# Assignment
All of the entries below are to be copied without any alteration.

--- START ---

(* ===== verification/_CoqProject ===== *)
-Q . S2P
Prelude.v
GoFloat.v
GoString.v
Hash.v
Tags.v
Model.v
Json.v
JudgeStore.v
JudgeEngine.v
JudgeSafety.v
Containers.v
Transfer.v
SendTasks.v
GraphStore.v
GraphApi.v
GraphSafety.v
GraphQuery.v
GraphFlush.v
GraphDisk.v
Regex.v
Aggregator.v
AggregatorSafety.v
Hbs.v
HbsInherit.v
HbsSafety.v
Nodata.v
NodataSafety.v
Redis.v
Alarm.v
AlarmEvents.v
AlarmCombine.v
AlarmSafety.v
ConnPool.v
Gateway.v
Agent.v
AgentSafety.v
AgentSync.v
AgentPlugin.v
AgentKernel.v
Cli.v
Push.v
ApiModel.v
ApiDb.v
ApiMem.v
ApiUic.v
ApiTeam.v
ApiTemplate.v
ApiHost.v
ApiDash.v
ApiAlarm.v
ApiGraph.v
ApiGrafana.v
ApiGraphMem.v
ApiPhases.v
ApiUicSafety.v
ApiPortalSafety.v
ApiAnswers.v
ApiIndex.v
ApiToGraph.v
ApiSessions.v
ApiGroups.v
ApiToJudge.v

--- END ---

# Solution to this problem
(* ===== verification/_CoqProject ===== *)
-Q . S2P
Prelude.v
GoFloat.v
GoString.v
Hash.v
Tags.v
Model.v
Json.v
JudgeStore.v
JudgeEngine.v
JudgeSafety.v
Containers.v
Transfer.v
SendTasks.v
GraphStore.v
GraphApi.v
GraphSafety.v
GraphQuery.v
GraphFlush.v
GraphDisk.v
Regex.v
Aggregator.v
AggregatorSafety.v
Hbs.v
HbsInherit.v
HbsSafety.v
Nodata.v
NodataSafety.v
Redis.v
Alarm.v
AlarmEvents.v
AlarmCombine.v
AlarmSafety.v
ConnPool.v
Gateway.v
Agent.v
AgentSafety.v
AgentSync.v
AgentPlugin.v
AgentKernel.v
Cli.v
Push.v
ApiModel.v
ApiDb.v
ApiMem.v
ApiUic.v
ApiTeam.v
ApiTemplate.v
ApiHost.v
ApiDash.v
ApiAlarm.v
ApiGraph.v
ApiGrafana.v
ApiGraphMem.v
ApiPhases.v
ApiUicSafety.v
ApiPortalSafety.v
ApiAnswers.v
ApiIndex.v
ApiToGraph.v
ApiSessions.v
ApiGroups.v
ApiToJudge.v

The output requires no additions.